Originally Posted by lillia28
I saw All is Lost over the weekend, and I like it. Perhaps I am reading too much into it, but I started thinking that some of the criticisms may have been part of the back story. Take a fairly successful businessman, with a healthy ego and lots of self confidence. He retires and is bored. He bought his Cal new back in '79 and has been a fair weather weekend sailor, but reading all kinds of sailing books and magazines. He decides to sail solo around the world. He has 30+ plus years of sailing experience, but doesn't realize that its all near shore nice weather experience. He has maintained the boat by calling the yard and telling them to fix things, but he thinks of it as maintaining his boat. He has managed large companies therefore a 39 foot sailboat is a piece of cake. His wife and children are against the idea, but he ignores them. The get him a very nice sextant for a birthday present, but he never actually opens it or learns to use it. He read the book, or at least started to. He stops at West Marine and buys the gear they recommend. He's watched that fishing show on TV, so he gets Grundens foulies because they are "professional". He knows his Rolex will tempt the "natives" so he leaves it home and gets a Seiko diver's watch.
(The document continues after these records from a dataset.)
Lemma same_validateEventDecl d v : same v (validateEventDecl d v).
Proof.
  unfold validateEventDecl. cbn zeta. destruct (events _ !! ev_Name d); [solve_same; done|].
  destruct (ev_Schema d); [apply same_schema_fields|];
    (eapply (same_soft (fun w => set_eventValidation _ w)); [by intros w | solve_same; done]).
Qed.
Lemma same_validateEventHandler d v : same v (validateEventHandler d v).
Proof. unfold validateEventHandler. solve_same; done. Qed.
Lemma same_validateURL up u a b p v w : same v w -> same v (validateURL up u a b p w).
Proof. intros H. unfold validateURL. solve_same; done. Qed.
Lemma same_validateIntegrationAuth a n v w : same v w -> same v (validateIntegrationAuth a n w).
Proof. intros H. unfold validateIntegrationAuth. solve_same; done. Qed.
Lemma same_validateCircuitBreaker a n v w : same v w -> same v (validateCircuitBreaker a n w).
Proof. intros H. unfold validateCircuitBreaker. solve_same; done. Qed.
Lemma same_validateIntegrationDecl up d v : same v (validateIntegrationDecl up d v).
Proof.
  unfold validateIntegrationDecl. cbn zeta. destruct (integrations _ !! ig_Name d); [solve_same; done|].
  destruct (ig_CircuitBreaker d), (ig_Auth d), (String.eqb (BaseURL d) "");
    repeat first [apply same_validateCircuitBreaker | apply same_validateIntegrationAuth | apply same_validateURL
      | apply same_semanticIf | apply same_semantic]; done.
Qed.
Lemma same_validateWebhookDecl up d v : same v (validateWebhookDecl up d v).
Proof.
  unfold validateWebhookDecl. cbn zeta. destruct (webhooks _ !! wd_Name d); [solve_same; done|].
  destruct (wd_Retry d), (String.eqb (wd_URL d) "");
    repeat first [apply same_validateURL | apply same_semanticIf | apply same_semantic]; done.
Qed.

(** ** The main lemma *)
Section Main.
Variable urlParse : string -> result string string.
Abbreviation validate := (validateStatement urlParse).

Lemma each_implements l : Forall (fun s => implements (validate s) (scoped s)) l ->
  implements (each validate l) (scoped_list_with scoped l).
Proof.
  induction 1 as [|s l Hs _ IH]; [apply implements_id|]. apply (implements_comp _ _ _ _ Hs IH).
Qed.

Lemma block_implements b : Forall (fun s => implements (validate s) (scoped s)) (stmts_of b) ->
  implements (validateBlock_with validate b) (scoped_block_with scoped b).
Proof. destruct b as [b|]; [apply each_implements | intros _; apply implements_id]. Qed.

Lemma if_implements p c t e : Forall (fun s => implements (validate s) (scoped s)) (stmts_of t) ->
  Forall (fun s => implements (validate s) (scoped s)) (stmts_of e) ->
  implements (validate (IfStmt p c t e)) (scoped (IfStmt p c t e)).
Proof.
  intros Ht%block_implements He%block_implements.
  pose proof (implements_comp _ _ _ _ (validateExpression_implements c) (implements_scope _ _ Ht)) as H.
  cbn [validateStatement scoped]. destruct e as [e|].
  - apply (implements_iff _ _ _ (implements_comp _ _ _ _ H (implements_scope _ _ He))). intros G G'. split.
    + intros (G2 & (? & [? ->] & s1 & H1) & s2 & H2). eauto 8.
    + intros (H0 & s1 & G1 & H1 & s2 & H2). exists G1. split; [exists G; eauto | eauto].
  - apply (implements_iff _ _ _ H). intros G G'. split.
    + intros (? & [? ->] & s1 & H1). eauto 8.
    + intros (H0 & s1 & G1 & H1 & ->). exists G. eauto.
Qed.

Lemma for_implements p x it b : Forall (fun s => implements (validate s) (scoped s)) (stmts_of b) ->
  implements (validate (ForLoop p x it b)) (scoped (ForLoop p x it b)).
Proof.
  intros Hb%block_implements.
  assert (implements (fun v => AddIf (negb (bool_decide (InferType (symbols v) it = TypeUnknown)) &&
      negb (IsIterable (InferType (symbols v) it))) (errCannotIterate p (Type_String (InferType (symbols v) it))) v)
    (fun G G' => (InferType G it = TypeUnknown \/ InferType G it = TypeArray) /\ G' = G)) as Hit.
  { apply (implements_check _ (fun G => InferType G it = TypeUnknown \/ InferType G it = TypeArray)). intros v.
    unfold IsIterable. case_bool_decide as H1; [left; auto|]. case_bool_decide as H2; [left; auto|].
    right. split; [tauto|]. cbn. eexists; split; [|reflexivity]; reflexivity. }
  pose proof (implements_declare (fun _ => variable x TypeUnknown) (errDuplicateDeclaration p x) (fun _ v => v) eq_refl
    (fun _ => soft_id)) as Hd.
  pose proof (implements_comp _ _ _ _ (implements_tests _ _ _ _ (validateExpression_implements it) Hit)
    (implements_scope _ _ (implements_comp _ _ _ _ Hd Hb))) as H.
  apply (implements_iff _ _ _ H). intros G G'. cbn [scoped]. split.
  - intros (? & [[H1 H2] ->] & s1 & ? & [_ (? & ? & [= <- <-] & ->)] & H3). split; [done|]. split; [done|].
    exists s1. exact H3.
  - intros (H1 & H2 & s1 & H3). exists G. split; [done|]. exists s1, ({[x := variable x TypeUnknown]} :: G).
    split; [split; [done|]; exists ∅, G; done | done].
Qed.

Lemma function_implements p n ps b : Forall (fun s => implements (validate s) (scoped s)) (stmts_of b) ->
  implements (validate (FunctionDecl p n ps b)) (scoped (FunctionDecl p n ps b)).
Proof.
  intros Hb%block_implements.
  pose proof (implements_scope _ _ (implements_comp _ _ _ _ (declare_params_implements p ps) Hb)) as Hbody.
  pose proof (implements_declare (fun _ => mkSymbol n SymbolFunction TypeFunction (Z.of_nat (length ps)))
    (errDuplicateDeclaration p n) (fun _ v => v) eq_refl (fun _ => soft_id)) as Hd.
  intros v Hv. cbn [validateStatement]. destruct (symbols v) as [|s G] eqn:Es; [done|].
  cbn [LookupLocal]. destruct (s !! n) as [y|] eqn:El.
  - change (symbols (Add (errDuplicateDeclaration p n) v)) with (symbols v). rewrite Es. split; [done|].
    exists [errDuplicateDeclaration p n]. split; [by apply scoping_Add|].
    intros G' (_ & G1 & s1 & [Hl _] & _). cbn in Hl. congruence.
  - unfold DeclareFunction. cbn [DeclareSymbol sym_Name]. rewrite El.
    set (G1 := <[n := mkSymbol n SymbolFunction TypeFunction (Z.of_nat (length ps))]> s :: G).
    destruct (Hbody (set_symbols G1 v) ltac:(done)) as (Hlen & l & Hs & Hm). split; [exact Hlen|].
    exists l. split; [exact Hs|].
    assert (forall G', scoped (FunctionDecl p n ps b) (s :: G) G' <->
      exists s1 G2, (exists s0 G0, ∅ :: G1 = s0 :: G0 /\ fresh_params ps s0 /\ G2 = params_scope ps ∪ s0 :: G0) /\
        scoped_block_with scoped b G2 (s1 :: G')) as Hiff.
    { intros G'. cbn [scoped]. split.
      - intros (Hnd & G2 & s1 & [_ (? & ? & [= <- <-] & ->)] & H3). exists s1, (params_scope ps :: G1). split; [|done].
        exists ∅, G1. split; [done|]. split; [|by rewrite (right_id_L ∅ (∪))].
        split; [done|]. apply Forall_forall. intros x _. apply lookup_empty.
      - intros (s1 & G2 & (? & ? & [= <- <-] & [Hnd _] & ->) & H3). split; [done|].
        rewrite (right_id_L ∅ (∪)) in H3. exists G1, s1. split; [split; [exact El|]; exists s, G; done | exact H3]. }
    destruct l; intros G'; rewrite Hiff; apply Hm.
Qed.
He knows about fiberglass repair, but he has never done it. He is sorry, they were right. His pride is that he never gives up, not that he made the right choices or that he handled tough situations. If you look at it that way, the name brands are not just product placement. Wasn't there a picture of that adjustable wrench with the sinnet lanyard in Brion Toss' book? What else would you take up the mast? We all see ourselves as good competent sailors, who would never make such foolish errors, but I for one have done some pretty brainless things. I have learned to live within my limitations, at least that's my view of myself. I know guys like that, I may be one myself. And yes there is a copy of Mary Blewett's book on my shelf, even though I have never been far enough off shore to get away from all the light pollution. Just a thought.
I don't make films but I imagine with all the stuff that gets edited out, the stuff that gets left in, gets left in for a reason. I'm sure there were plenty of people on the set that realized that an adjustable wrench was either unnecessary or the entirely the wrong tool.
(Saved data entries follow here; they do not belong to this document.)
(* ===== verification/EventBus.v ===== *)
(** The event bus and the dispatcher: [internal/event/bus] and
    [internal/event/dispatcher/dispatcher.go].

    The synchronous operations are functions.  The asynchronous part - the
    buffered channel, the worker pool, [PublishAsync] and [Close] with their
    read-write lock - is a step relation: one step is one access to what the
    goroutines share.  Loggers are left out. *)

From Stdlib Require Import ZArith Lia.
From stdpp Require Import base strings list gmap relations sorting.
From S2P Require Import Prelude.

#[local] Open Scope nat_scope.

Section EventBus.
(** Payload values, the world the subscribers act on, subscriber values. *)
Variables (any W Subscriber : Type).

Abbreviation EventType := string.

Record Event := mkEvent {
  ID : string; ev_Type : EventType; Source : string; Timestamp : Z;
  Data : gmap string any; Metadata : gmap string string
}.

(** What [Handle] does: it may return an error or panic. *)
Inductive HandleResult := Handled | HandleError (err : string) | HandlePanic.
Variable Handle : Subscriber -> Event -> W -> W * HandleResult.

(** ** Subscriptions *)
Record EventBus := mkBus { subscribers : gmap EventType (list Subscriber) }.

Definition subs_of (t : EventType) (eb : EventBus) : list Subscriber := default [] (subscribers eb !! t).

Definition Subscribe (t : EventType) (sub : Subscriber) (eb : EventBus) : EventBus :=
  mkBus (<[t := subs_of t eb ++ [sub]]> (subscribers eb)).

(** [&s == &subscriber] compares the addresses of the loop variable and of the
    parameter: two live variables, never the same address. *)
Definition same_address (s subscriber : Subscriber) : bool := false.

Fixpoint unsubscribe_loop (subs : list Subscriber) (subscriber : Subscriber) : option (list Subscriber) :=
  match subs with
  | [] => None
  | s :: subs' => if same_address s subscriber then Some subs'
                  else option_map (cons s) (unsubscribe_loop subs' subscriber)
  end.

Definition Unsubscribe (t : EventType) (sub : Subscriber) (eb : EventBus) : EventBus :=
  match unsubscribe_loop (subs_of t eb) sub with
  | Some subs => mkBus (<[t := subs]> (subscribers eb))
  | None => eb
  end.

Definition SubscriberCount (t : EventType) (eb : EventBus) : nat := length (subs_of t eb).

(** ** Publishing *)
(** A panic is recovered, and the named result is still nil. *)
Definition publishToSubscriber (sub : Subscriber) (e : Event) (w : W) : W * option string :=
  match Handle sub e w with
  | (w, Handled) => (w, None)
  | (w, HandleError err) => (w, Some err)
  | (w, HandlePanic) => (w, None)
  end.

Fixpoint publish_loop (subs : list Subscriber) (e : Event) (w : W) : W :=
  match subs with
  | [] => w
  | sub :: subs' => let '(w, _) := publishToSubscriber sub e w in publish_loop subs' e w
  end.

(** The error is always nil. *)
Definition Publish (e : Event) (eb : EventBus) (w : W) : W * option string :=
  (publish_loop (subs_of (ev_Type e) eb) e w, None).

(** ** The dispatcher *)
Record EventDispatcher := mkDispatcher {
  bus : EventBus;
  repository : option (Event -> W -> W * option string);   (** [SaveEvent] *)
  persist : bool
}.

Definition NewDispatcher (b : EventBus) : EventDispatcher := mkDispatcher b None false.
Definition WithRepository (repo : Event -> W -> W * option string) (d : EventDispatcher) : EventDispatcher :=
  mkDispatcher (bus d) (Some repo) true.

(** The persistence step both dispatches begin with. *)
Definition save (e : Event) (d : EventDispatcher) (w : W) : W * option string :=
  match persist d, repository d with
  | true, Some SaveEvent => SaveEvent e w
  | _, _ => (w, None)
  end.

Inductive DispatchError := Persisting (err : string) | Publishing (err : string).

Definition Dispatch (e : Event) (d : EventDispatcher) (w : W) : W * option DispatchError :=
  match save e d w with
  | (w, Some err) => (w, Some (Persisting err))
  | (w, None) =>
      match Publish e (bus d) w with
      | (w, Some err) => (w, Some (Publishing err))
      | (w, None) => (w, None)
      end
  end.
But, having Redford pull a wrench out of a tool bag while perched precariously on top of a tall mast that he had just pulled himself up… well, it projects a different image than had he simply reconnected and tightened the antenna cable with his fingers. Frankly I didn't even catch the error.
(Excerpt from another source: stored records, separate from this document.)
(* ===== verification/MongoQuery.v ===== *)
(** MongoDB filters and pipelines: [internal/database/mongodb/query.go].

    A Go map is the list of its entries in the order a [range] visits them.
    [bson.M], [map[string]interface{}], [[]bson.M] and [[]interface{}] are
    different dynamic types, hence different constructors of [bval].  Documents
    handed to the builder are not shared between filters.  The driver's
    [primitive.ObjectIDFromHex] is a parameter. *)

From Stdlib Require Import ZArith Lia Ascii.
From stdpp Require Import base strings list sets.
From S2P Require Import Prelude GoStrings.

#[local] Open Scope string_scope.

Section MongoQuery.
(** Driver types, values of other dynamic types, and the driver's conversion. *)
Variables (ObjectID any : Type) (ObjectIDFromHex : string -> option ObjectID).

Inductive bval :=
| BNull
| BStr (s : string)
| BBool (b : bool)
| BInt (z : Z)
| BOid (o : ObjectID)
| BOther (a : any)
| BArr (l : list bval)                              (** [[]interface{}] *)
| BDoc (m : list (string * bval))                   (** [bson.M] *)
| BDocs (l : list (option (list (string * bval))))  (** [[]bson.M], [None] a nil map *)
| BMap (m : list (string * bval)).                  (** [map[string]interface{}] *)

Abbreviation M := (list (string * bval)).

(** [m[k]] and [m[k] = v]. *)
Fixpoint mget {A} (k : string) (m : list (string * A)) : option A :=
  match m with
  | [] => None
  | (k', v) :: m' => if String.eqb k k' then Some v else mget k m'
  end.
Fixpoint mset {A} (k : string) (v : A) (m : list (string * A)) : list (string * A) :=
  match m with
  | [] => [(k, v)]
  | (k', v') :: m' => if String.eqb k k' then (k', v) :: m' else (k', v') :: mset k v m'
  end.

(** ** Filter, sort and array expressions *)
Definition FilterOp := string.
Definition OpEq : FilterOp := "eq".
Definition OpNe : FilterOp := "ne".
Definition OpGt : FilterOp := "gt".
Definition OpGte : FilterOp := "gte".
Definition OpLt : FilterOp := "lt".
Definition OpLte : FilterOp := "lte".
Definition OpIn : FilterOp := "in".
Definition OpNin : FilterOp := "nin".
Definition OpRegex : FilterOp := "regex".

Definition mongoOpMap : list (FilterOp * string) :=
  [(OpEq, "$eq"); (OpNe, "$ne"); (OpGt, "$gt"); (OpGte, "$gte"); (OpLt, "$lt"); (OpLte, "$lte");
   (OpIn, "$in"); (OpNin, "$nin"); (OpRegex, "$regex")].

Inductive SortDirection := SortAsc | SortDesc.
Definition direction_int (d : SortDirection) : Z := match d with SortAsc => 1 | SortDesc => -1 end.

Record FilterExpr := mkFilter { Field : string; Operator : FilterOp; Value : bval; Options : string }.

Inductive LogicalExpr := mkLogical (Type_ : string) (Filters : list FilterExpr) (Groups : list LogicalExpr).

Record SortExpr := mkSort { s_Field : string; s_Direction : SortDirection }.
Record ArrayExpr := mkArrayExpr { a_Field : string; a_Type : string; a_Value : bval }.

Record QueryBuilder := mkBuilder {
  collection : string;
  filters : list FilterExpr;
  logicals : list LogicalExpr;
  sorts : list SortExpr;
  skip : option Z;
  limit : option Z;
  projection : M;
  arrayExprs : list ArrayExpr;
  errors : list string     (** the unknown operators *)
}.

Definition NewQueryBuilder (c : string) : QueryBuilder := mkBuilder c [] [] [] None None [] [] [].

(** ** The fluent methods *)
Definition add_filter (f : FilterExpr) (qb : QueryBuilder) : QueryBuilder :=
  mkBuilder (collection qb) (filters qb ++ [f])%list (logicals qb) (sorts qb) (skip qb) (limit qb) (projection qb) (arrayExprs qb) (errors qb).
Definition add_logical (l : LogicalExpr) (qb : QueryBuilder) : QueryBuilder :=
  mkBuilder (collection qb) (filters qb) (logicals qb ++ [l])%list (sorts qb) (skip qb) (limit qb) (projection qb) (arrayExprs qb) (errors qb).
Definition add_array (a : ArrayExpr) (qb : QueryBuilder) : QueryBuilder :=
  mkBuilder (collection qb) (filters qb) (logicals qb) (sorts qb) (skip qb) (limit qb) (projection qb) (arrayExprs qb ++ [a])%list (errors qb).
Definition set_projection (p : M) (qb : QueryBuilder) : QueryBuilder :=
  mkBuilder (collection qb) (filters qb) (logicals qb) (sorts qb) (skip qb) (limit qb) p (arrayExprs qb) (errors qb).

Definition Where (field : string) (v : bval) := add_filter (mkFilter field OpEq v "").
Definition Eq_ (field : string) (v : bval) := Where field v.
Definition Ne (field : string) (v : bval) := add_filter (mkFilter field OpNe v "").
Definition Gt_ (field : string) (v : bval) := add_filter (mkFilter field OpGt v "").
Definition Gte (field : string) (v : bval) := add_filter (mkFilter field OpGte v "").
Definition Lt_ (field : string) (v : bval) := add_filter (mkFilter field OpLt v "").
Definition Lte (field : string) (v : bval) := add_filter (mkFilter field OpLte v "").
Definition In_ (field : string) (v : bval) := add_filter (mkFilter field OpIn v "").
Definition Nin (field : string) (v : bval) := add_filter (mkFilter field OpNin v "").
Definition Regex (field pattern options : string) := add_filter (mkFilter field OpRegex (BStr pattern) options).
Definition RegexCaseInsensitive (field pattern : string) := Regex field pattern "i".

Definition And (fs : list FilterExpr) := add_logical (mkLogical "and" fs []).
Definition Or (fs : list FilterExpr) := add_logical (mkLogical "or" fs []).
Definition Not_ (f : FilterExpr) := add_logical (mkLogical "not" [f] []).
Definition OrGroup (gs : list LogicalExpr) := add_logical (mkLogical "or" [] gs).
Definition AndGroup (gs : list LogicalExpr) := add_logical (mkLogical "and" [] gs).

Definition Sort (field : string) (d : SortDirection) (qb : QueryBuilder) : QueryBuilder :=
  mkBuilder (collection qb) (filters qb) (logicals qb) (sorts qb ++ [mkSort field d])%list (skip qb) (limit qb) (projection qb) (arrayExprs qb) (errors qb).
Definition SortAscending (field : string) := Sort field SortAsc.
Definition SortDescending (field : string) := Sort field SortDesc.

Definition Skip (n : Z) (qb : QueryBuilder) : QueryBuilder :=
  mkBuilder (collection qb) (filters qb) (logicals qb) (sorts qb) (Some n) (limit qb) (projection qb) (arrayExprs qb) (errors qb).
Definition Limit (n : Z) (qb : QueryBuilder) : QueryBuilder :=
  mkBuilder (collection qb) (filters qb) (logicals qb) (sorts qb) (skip qb) (Some n) (projection qb) (arrayExprs qb) (errors qb).

Definition project_all (n : Z) (fields : list string) (p : M) : M := foldl (fun p field => mset field (BInt n) p) p fields.
Definition Select (fields : list string) (qb : QueryBuilder) := set_projection (project_all 1 fields (projection qb)) qb.
Definition Exclude (fields : list string) (qb : QueryBuilder) := set_projection (project_all 0 fields (projection qb)) qb.
Definition Project (p : M) (qb : QueryBuilder) := set_projection p qb.

Definition ElemMatch (field : string) (conditions : M) := add_array (mkArrayExpr field "elemMatch" (BDoc conditions)).
Definition All (field : string) (values : list bval) := add_array (mkArrayExpr field "all" (BArr values)).
Definition Size (field : string) (size : Z) := add_array (mkArrayExpr field "size" (BInt size)).

(** ** Building the filter *)
(** A string in [_id] that reads as an object id is converted. *)
Definition oid_value (field : string) (v : bval) : bval :=
  if String.eqb field "_id" then
    match v with
    | BStr s => match ObjectIDFromHex s with Some o => BOid o | None => v end
    | _ => v
    end
  else v.

(** Merging an operator into what the document holds for the field. *)
Definition merge_op (op : string) (v : bval) (existing : bval) : bval :=
  match existing with
  | BDoc m => BDoc (mset op v m)
  | _ => BDoc [(op, v)]
  end.

Definition addFilterToDoc (f : FilterExpr) (doc : M) (errs : list string) : M * list string :=
  let v := oid_value (Field f) (Value f) in
  match mget (Operator f) mongoOpMap with
  | None => (doc, (errs ++ [Operator f])%list)
  | Some mongoOp =>
      (if String.eqb (Operator f) OpEq then
         match mget (Field f) doc with
         | Some existing => mset (Field f) (merge_op "$eq" v existing) doc
         | None => mset (Field f) v doc
         end
       else if String.eqb (Operator f) OpRegex then
         mset (Field f) (BDoc (if String.eqb (Options f) "" then [("$regex", v)]
                               else [("$regex", v); ("$options", BStr (Options f))])) doc
       else
         match mget (Field f) doc with
         | Some existing => mset (Field f) (merge_op mongoOp v existing) doc
         | None => mset (Field f) (BDoc [(mongoOp, v)]) doc
         end, errs)
  end.

(** [doc[k] = append(doc[k].([]bson.M), conditions...)], which panics on
    another type. *)
Definition append_conditions (k : string) (conditions : list M) (doc : M) : option M :=
  match mget k doc with
  | Some (BDocs ex) => Some (mset k (BDocs (ex ++ map Some conditions)%list) doc)
  | Some _ => None
  | None => Some (mset k (BDocs (map Some conditions)) doc)
  end.

Fixpoint filter_conditions (fs : list FilterExpr) (errs : list string) : list M * list string :=
  match fs with
  | [] => ([], errs)
  | f :: fs' =>
      let '(d, errs) := addFilterToDoc f [] errs in
      let '(ds, errs) := filter_conditions fs' errs in (d :: ds, errs)
  end.

(** The [switch] of [addLogicalToDoc]. *)
Definition add_conditions (ty : string) (conditions : list M) (doc : M) : option M :=
  if String.eqb ty "and" then append_conditions "$and" conditions doc
  else if String.eqb ty "or" then append_conditions "$or" conditions doc
  else if String.eqb ty "not" then
    match conditions with
    | [] => Some doc
    | c :: _ => Some (foldl (fun doc e => mset e.1 (BDoc [("$not", e.2)]) doc) doc c)
    end
  else Some doc.

(** [None]: the type assertion panics. *)
Fixpoint addLogicalToDoc (l : LogicalExpr) (doc : M) (errs : list string) : option (M * list string) :=
  match l with
  | mkLogical ty fs gs =>
      let '(cs, errs) := filter_conditions fs errs in
      match (fix groups (gs : list LogicalExpr) (errs : list string) : option (list M * list string) :=
               match gs with
               | [] => Some ([], errs)
               | g :: gs' =>
                   match addLogicalToDoc g [] errs with
                   | None => None
                   | Some (d, errs) =>
                       match groups gs' errs with
                       | None => None
                       | Some (ds, errs) => Some (d :: ds, errs)
                       end
                   end
               end) gs errs with
      | None => None
      | Some (gcs, errs) =>
          match add_conditions ty (cs ++ gcs)%list doc with
          | None => None
          | Some doc => Some (doc, errs)
          end
      end
  end.

Definition addArrayExprToDoc (a : ArrayExpr) (doc : M) : M :=
  if String.eqb (a_Type a) "elemMatch" then mset (a_Field a) (BDoc [("$elemMatch", a_Value a)]) doc
  else if String.eqb (a_Type a) "all" then mset (a_Field a) (BDoc [("$all", a_Value a)]) doc
  else if String.eqb (a_Type a) "size" then mset (a_Field a) (BDoc [("$size", a_Value a)]) doc
  else doc.

Definition add_filters (fs : list FilterExpr) (st : M * list string) : M * list string :=
  foldl (fun st f => addFilterToDoc f st.1 st.2) st fs.
Fixpoint add_logicals (ls : list LogicalExpr) (st : M * list string) : option (M * list string) :=
  match ls with
  | [] => Some st
  | l :: ls' => match addLogicalToDoc l st.1 st.2 with
                | None => None
                | Some st => add_logicals ls' st
                end
  end.
Definition add_arrays (als : list ArrayExpr) (doc : M) : M := foldl (fun doc a => addArrayExprToDoc a doc) doc als.

(** The filter and the errors after it. *)
Definition BuildFilter (qb : QueryBuilder) : option (M * list string) :=
  match add_logicals (logicals qb) (add_filters (filters qb) ([], errors qb)) with
  | None => None
  | Some (doc, errs) => Some (add_arrays (arrayExprs qb) doc, errs)
  end.

Definition BuildSort (qb : QueryBuilder) : list (string * Z) :=
  map (fun s => (s_Field s, direction_int (s_Direction s))) (sorts qb).

(** A pipeline stage: the one-entry document of its name. *)
Inductive Stage :=
| Match_ (m : M) | Sort_ (d : list (string * Z)) | Skip_ (n : Z) | Limit_ (n : Z) | Project_ (p : M).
And the back story you provided is one of but many possibilities. There is no right answer. The letter that's read in the beginning is very short and intentionally vague. He apologies for something but we don't know what.
Even the end is not clear at all. Audiences were tested. Half walked away thinking he died while about half thought he lived. That's what the writer wanted.
The movie merely provides a framework, the audience has to fill in the blanks.
Oh, and thank you for pointing out that capable people make mistakes and sometimes do stupid stuff. Watch any pro football game for countless examples.
I for one was dumfounded that he chose to ram his boat onto a shipping container that had managed to put a hole in the hull just a short time earlier. Was that smart? Or was he just mad at it?